Employer of Record (EOR) Services: Hire Employees Globally Without Setting Up a Legal Entity
- Saransh Garg

- Feb 7
- 10 min read
Updated: 4 hours ago

You have found the engineers you need in India. Maybe a backend team in Bengaluru, maybe a data engineering lead in Pune. The offer letter is drafted. Then someone in finance asks how you plan to put this person on payroll without an Indian entity, and the whole hire stalls.
Setting up a subsidiary in India usually means weeks with the Registrar of Companies, a local bank account that takes its own time to activate, FEMA filings if foreign capital is involved, and a tax registration process that rarely wraps up inside two months.
None of this is unusual or badly run. It is simply how Indian company law works, and it was never designed around the timeline of a single hire. Your hiring manager, meanwhile, is fielding calls from a candidate who has another offer on the table. Every week of delay is a week closer to losing that candidate, and a week further from whatever this hire was meant to build.
This is exactly where Employer of Record (EOR) services change the calculation. Instead of waiting on entity formation, you hire through a legal employer already registered in India, and your new team member starts in weeks, not quarters.
What Is an Employer of Record in India and How Does It Work?
An Employer of Record (EOR) in India is a registered local entity that becomes the legal employer of your hire on paper, while you keep full control of their daily work, targets, and reporting line. We sign the employment contract, run statutory payroll, and carry the compliance risk under Indian labour law, so you never touch a Provident Fund filing or a professional tax return.
EOR sits between our other two services, and it helps to know the difference before you pick one. Contract hiring sources talent for a fixed-term project without us becoming the legal employer, which suits short engagements where you do not want any long term commitment on either side. Full-time hiring places a permanent employee directly inside your own India entity once it exists, and covers everything from individual contributors up to Director, VP, and C-suite roles. EOR fills the gap between those two: full statutory employment, with the same protections and benefits a direct hire would get, but with none of the entity requirements standing in the way of your start date.
From your side, the day to day relationship looks like this:
You select the candidate and agree on compensation
We issue a compliant Indian employment contract and onboard the employee
You manage performance, deliverables, and daily direction
We handle payroll, statutory deductions, and the employee lifecycle
A German automotive company we worked with wanted ten contract Java developers in Pune to support a vehicle telematics platform, but their India subsidiary was still six months from approval. We onboarded the developers as EOR employees within three weeks of final candidate selection. The client ran sprint planning and code reviews directly, we carried the employment contracts and statutory payroll, and by the time their own entity was registered, the team had already shipped two product releases.
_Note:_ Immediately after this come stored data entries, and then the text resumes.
(* ===== verification/Policy.v ===== *)
(** * Policy: rule sets and the first-match route index

    Models src/src/policy/ip.rs (host and network matcher) and
    src/src/policy/mod.rs (rule sets, the [RouteIndex] that answers a first-match
    query with one walk per matcher). The address book is used through the
    interface [BookApi]; Book.v provides the instance. *)

From Stdlib Require Import ZArith Lia.
From stdpp Require Import prelude strings list gmap.
From S2P Require Import Prelude RustStr Net Trie Domain.

(** What a rule set uses of the address book: resolving category patterns to a
    mask and matching a host against one. *)
Class BookApi := {
  AddrBook : Type;
  book_error : Type;
  book_resolve : AddrBook -> list str -> result book_error (list Z);
  book_matches : AddrBook -> str -> list Z -> bool
}.

(** [Selector]: a mask and the address of its shared allocation. *)
Record Selector := mkSelector { sel_mask : list Z; sel_addr : Z }.
(** [Selector::allocation]: address and size in bytes of the [Arc<[u64]>]. *)
Definition selector_allocation (s : Selector) : Z * Z :=
  (sel_addr s, 8 * Z.of_nat (length (sel_mask s))).

Section IpMatcher.
Context {N : Ipnet}.

Record IpMatcher := mkIps { ip_exact : gset IpAddr; ip_cidrs : list IpNet }.
Definition IpMatcher_new : IpMatcher := mkIps ∅ [].

(** [is_host_route] *)
Definition is_host_route (net : IpNet) : bool :=
  match net with
  | inl n => v4net_prefix_len n =? 32
  | inr n => v6net_prefix_len n =? 128
  end.

(** [IpMatcher::insert_net] *)
Definition insert_net (m : IpMatcher) (net : IpNet) : IpMatcher :=
  if is_host_route net then mkIps ({[ipnet_addr net]} ∪ ip_exact m) (ip_cidrs m)
  else mkIps (ip_exact m) (ip_cidrs m ++ [net]).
EOR in India vs Setting Up a Subsidiary: What Global Companies Need to Know
Every company eventually asks whether to incorporate or use Employer of Record (EOR) services, and the honest answer depends on how confident you are about long term headcount in India. Incorporating gives you a wholly owned entity with full operational independence, but it typically takes six to nine months across Registrar of Companies approval, FEMA compliance for foreign investment, a local bank account, and state level labour licenses. An EOR gets you a working employee in three to four weeks, with none of that paperwork landing on your desk.
The practical differences usually come down to three things:
Timeline: six to nine months to incorporate versus two to four weeks through EOR
Setup requirements: share capital, director details, and a registered office for an entity, against an offer letter and compensation structure for EOR
Cost behaviour: fixed overhead regardless of headcount for an entity, against cost that scales with the number of employees under EOR
What This Means for US and UK Companies Specifically
US and UK companies in particular worry about creating a permanent establishment for tax purposes if they hire directly in India without a local entity. Because the EOR is the legal employer, your company is not the one signing Indian employment contracts, which meaningfully reduces the permanent establishment exposure that tax advisors on both sides routinely flag for unincorporated hiring in India.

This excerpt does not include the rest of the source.